BVerwG, Beschluss vom 07.07.2020 - Aktenzeichen 8 B 74.19

DRsp Nr. 2020/11330

Streit um die Ablehnung einer glücksspielrechtlichen Erlaubnis für den Betrieb einer Spielhalle wegen Nichteinhaltung des Mindestabstands zur Spielhalle eines anderen Betreibers; Klare Abgrenzung der glücksspielrechtlichen und gewerberechtlichen Regelungsbereiche in Bezug auf die Erteilung einer Erlaubnis für den Betrieb einer Spielhalle; Ergänzung des Erfordernisses einer gewerberechtlichen Erlaubnis für den Betrieb einer Spielhalle durch die glücksspielrechtliche Erlaubnisregelung des § 24 Abs. 1 GlüStV; Keine verfassungsrechtlich unzulässige Mischlage zwischen Bundesrecht und Landesrecht; Anforderungen an die Darlegung eines Verstoßes gegen den Überzeugungsgrundsatz

Der Erlaubnisvorbehalt der § 24 Abs. 1, § 29 Abs. 4 GlüStV ändert nicht lediglich einzelne Worte oder Sätze des § 33i GewO ab, sondern ergänzt diesen Erlaubnistatbestand für einen abgegrenzten Teil des Spielhallenrechts durch eine weitere, ausschließlich vom Landesgesetzgeber verantwortete glücksspielrechtliche Erlaubnisregelung. Dadurch entsteht keine unklare Mischlage.

Tenor

Die Beschwerde der Klägerin gegen die Nichtzulassung der Revision in dem Urteil des Niedersächsischen Oberverwaltungsgerichts vom 3. Juli 2019 wird zurückgewiesen.

Die Klägerin trägt die Kosten des Beschwerdeverfahrens.

Der Wert des Streitgegenstandes wird für das Beschwerdeverfahren auf 15 000 € festgesetzt.

Normenkette:

GlüStV § 24 Abs. 1; GlüStV § 29 Abs. 4; GewO § 33i; GG Art. 125a Abs. 1 S. 1; VwGO § 108 Abs. 1 ; VwGO § 133 Abs. 3 S. 3;

Gründe

Die Klägerin begehrt die Feststellung, dass der Beklagte verpflichtet war, ihr eine glücksspielrechtliche Erlaubnis für den Betrieb ihrer Spielhalle zu erteilen. Ihren darauf gerichteten Antrag lehnte der Beklagte mit der Begründung ab, die Spielhalle der Klägerin halte nicht den Mindestabstand von 350 Metern zur Spielhalle eines anderen Betreibers ein. Das Verwaltungsgericht hat die Klage abgewiesen. Das Oberverwaltungsgericht hat die Berufung der Klägerin zurückgewiesen und die Revision nicht zugelassen.

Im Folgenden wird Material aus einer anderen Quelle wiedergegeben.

(** C10.  There is an input, an item no wider than the container but wider
    than it once two gaps are added, with room above, that the layout places
    with its right side past the right edge of the container. *)
Theorem shelf_layout_can_protrude :
  ∃ (start_x start_y max_width max_length gap x y : Q) (it : value),
    _simple_shelf_layout start_x start_y max_width max_length gap [it]
    = Ok [(x, y, it)]
    ∧ width_of it <= max_width
    ∧ max_width < width_of it + 2 * gap
    ∧ start_x + max_width < x + width_of it.
Proof.
  exists 0, 0, 10, 10, (1 # 2), (0 + (1 # 2)), (0 + (1 # 2) + (0 + (1 # 2))),
    (rect (98 # 10) 1).
  split.
  - apply (single_item_after_new_row 0 0 10 10 (1 # 2) _ (98 # 10) 1);
      [reflexivity | by vm_compute..].
  - change (width_of (rect (98 # 10) 1)) with (98 # 10).
    split_and!; by vm_compute.
Qed.

(** ** Further properties of the shelf layout *)

Lemma for_fold_app {A S : Type} (body : S → A → result S) (s : S)
  (l1 l2 : list A) :
  for_fold body s (l1 ++ l2) = for_fold body s l1 ≫= λ s', for_fold body s' l2.
Proof.
  revert s. induction l1 as [|x l1 IH]; intros s; simpl; [done|].
  destruct (body s x) as [s1|e]; simpl; [apply IH|done].
Qed.

Section LayoutMore.
Variables (start_x start_y max_width max_length gap : Q).

Local Abbreviation step :=
  (shelf_step start_x start_y max_width max_length gap).
Local Abbreviation layout :=
  (_simple_shelf_layout start_x start_y max_width max_length gap).
Local Abbreviation advance := (advance start_x max_width gap).
Local Abbreviation put := (put gap).
Local Abbreviation step_num :=
  (step_num start_x start_y max_width max_length gap).
Local Abbreviation shelf_init := (shelf_init start_x start_y gap).
Local Abbreviation oversize := (oversize max_width max_length).
(** * A student-guidance chatbot: accounts, sessions, the auth gate and the
      keyword responder of [app.py]

    The Flask application is embedded shallowly.  The [users] table is a list
    of rows in rowid order, the Flask session is a record of the three keys
    the application stores, each present or absent, the global
    [consecutive_errors] is threaded through [chat], and every handler
    returns its response together with the state it leaves.

    Text.  A Python [str] is taken as the bytes of its UTF-8 encoding, so the
    reply literals are the very bytes of the source.  [lower] and [strip] are
    the ASCII fragment of [str.lower] and [str.strip]: they agree with Python
    on ASCII text and leave other bytes alone.  All keywords are ASCII.

    Requests.  The views take the JSON body as a finite map from keys to
    strings; a missing key is an absent entry ([data.get] gives [None]).
    [chat_view] takes any JSON value and raises where the view raises.

    Storage.  The views are modelled on a store that does not fail, with the
    constraint checks of the schema (UNIQUE on [username] and [email]) kept;
    [register_user_with] and [login_user_with] add the errors SQLite may
    raise, and with them the [except sqlite3.Error] branches. *)

From Stdlib Require Import ZArith Lia Ascii String.
From stdpp Require Import base option list gmap strings.

Local Open Scope Z_scope.
Local Open Scope string_scope.

(** ** Python string primitives *)

Module Py.

(** [c.lower()] on one ASCII character: 'A'..'Z' move to 'a'..'z'. *)
Definition lower_char (c : ascii) : ascii :=
  let n := N_of_ascii c in
  if ((65 <=? n) && (n <=? 90))%N then ascii_of_N (n + 32) else c.

(** [s.lower()] *)
Fixpoint lower (s : string) : string :=
  match s with
  | EmptyString => EmptyString
  | String c s' => String (lower_char c) (lower s')
  end.

(** [c.isspace()] on the ASCII range: TAB, LF, VT, FF, CR, the four
    separators 0x1c..0x1f, and the blank. *)
Definition isspace (c : ascii) : bool :=
  let n := N_of_ascii c in
  (((9 <=? n) && (n <=? 13)) || ((28 <=? n) && (n <=? 32)))%N.

(** [s.lstrip()] *)
Fixpoint lstrip (s : string) : string :=
  match s with
  | EmptyString => EmptyString
  | String c s' => if isspace c then lstrip s' else s
  end.

(** [s.rstrip()]: a character is dropped when it is white and everything
    after it has been dropped. *)
Fixpoint rstrip (s : string) : string :=
  match s with
  | EmptyString => EmptyString
  | String c s' =>
      match rstrip s' with
      | EmptyString => if isspace c then EmptyString else String c EmptyString
      | r => String c r
      end
  end.

(** [s.strip()] *)
Definition strip (s : string) : string := rstrip (lstrip s).

(** [s.startswith(p)] *)
Definition startswith (s p : string) : bool := String.prefix p s.

(** [sub in s] on strings: [sub] occurs at some position of [s]. *)
Fixpoint contains (sub s : string) : bool :=
  match s with
  | EmptyString => startswith s sub
  | String _ s' => startswith s sub || contains sub s'
  end.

Die Beschwerde der Klägerin, die sich auf die grundsätzliche Bedeutung der Rechtssache im Sinne des § 132 Abs. 2 Nr. 1 VwGO beruft und einen Verfahrensmangel gemäß § 132 Abs. 2 Nr. 3 VwGO rügt, hat keinen Erfolg.

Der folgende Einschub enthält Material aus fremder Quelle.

(** * pyRiemann-qiskit: the Titanic tutorial helpers and the test fixtures

    A shallow embedding of

    - [correlation_ratio] and [clean] from
      [examples/plot_tutorial_quantum_svm_titanic_data.py] (the second
      tutorial script carries the same two functions, line for line);
    - [requires_module] and the [get_labels] fixture from
      [tests/conftest.py].

    Floating point numbers are modelled by exact rationals ([Q]): a
    statement about a number computed there is a statement of exact
    arithmetic.  [correlation_ratio] is embedded a second time over IEEE 754
    binary64 (module [F64]), for what the rounding decides. *)

From Stdlib Require Import QArith Qpower Qabs Lqa ZArith List Lia Floats.
From Stdlib Require Uint63.
From stdpp Require Import gmap strings list fin_maps sorting.

(** ** Python exceptions *)

Inductive exn : Type :=
  | ValueError
  | IndexError
  | KeyError
  | TypeError
  | ZeroDivisionError
  | BaseException.

Inductive result (A : Type) : Type :=
  | Ok (a : A)
  | Raise (e : exn).

Arguments Ok {A} a.
Arguments Raise {A} e.

Definition bind {A B : Type} (r : result A) (k : A -> result B) : result B :=
  match r with
  | Ok a => k a
  | Raise e => Raise e
  end.

Notation "'let*' x ':=' r 'in' k" := (bind r (fun x => k))
  (at level 10, x pattern, r at level 100, k at level 200).

(** ** numpy and pandas primitives used by [correlation_ratio] *)

Module Np.

(** [np.sum] over a one-dimensional array. *)
Definition sum (a : list Q) : Q := foldr Qplus 0%Q a.

(** [np.multiply] of two arrays of the same shape. *)
Definition multiply (a b : list Q) : list Q := zip_with Qmult a b.

(** [np.subtract] of an array and a scalar. *)
Definition subtract (a : list Q) (s : Q) : list Q := map (fun x => (x - s)%Q) a.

1. Die Grundsatzrüge im Sinne des § 132 Abs. 2 Nr. 1 VwGO setzt die Formulierung einer bestimmten, höchstrichterlich noch ungeklärten und für die Revisionsentscheidung erheblichen Rechtsfrage des revisiblen Rechts voraus, der eine allgemeine, über den Einzelfall hinausgehende Bedeutung zukommt (stRspr, vgl. nur BVerwG, Beschluss vom 19. August 1997 - 7 B 261.97 - Buchholz 310 § 133 <n.F.> VwGO Nr. 26 S. 14). Diese Voraussetzungen sind hier nicht erfüllt.

Die von der Klägerin sinngemäß aufgeworfene Frage,

ob in Bezug auf die Erteilung einer Erlaubnis für den Betrieb einer Spielhalle im Land Niedersachsen eine verfassungsrechtlich unzulässige Mischlage zwischen Bundesrecht und Landesrecht besteht,

bedarf nicht der Klärung in einem Revisionsverfahren. Sie lässt sich ohne Weiteres auf der Grundlage der vorhandenen Rechtsprechung des Bundesverwaltungsgerichts - verneinend - beantworten.

Darin ist geklärt, dass der Erlaubnisvorbehalt der § 24 Abs. 1, § 29 Abs. 4 GlüStV nicht lediglich einzelne Worte oder Sätze des § 33i GewO abändert, sondern diesen Erlaubnistatbestand für einen abgegrenzten Teil des Spielhallenrechts durch eine weitere, ausschließlich vom Landesgesetzgeber verantwortete glücksspielrechtliche Erlaubnisregelung ergänzt. Da der gewerberechtliche Erlaubnistatbestand nach der früheren bundesgesetzlichen Regelungskonzeption keine den §§ 25 und 26 GlüStV vergleichbaren Abstandsgebote, Verbundverbote und Werbeeinschränkungen enthalten hat, entsteht auch keine unklare Mischlage, bei der eine eindeutige parlamentarische Verantwortlichkeit für die Gesamtregelung verloren ginge. Vielmehr sind die vom Landesgesetzgeber verantworteten Regelungsbereiche (§§ 24 bis 26 , § 29 Abs. 4 GlüStV) und der vom Bundesgesetzgeber verantwortete Regelungsbereich (§ 33i GewO ) formell klar abgegrenzt (BVerwG, Urteil vom 5. April 2017 - 8 C 16.16 - Buchholz 11 Art. 12 GG Nr. 304 Rn. 29).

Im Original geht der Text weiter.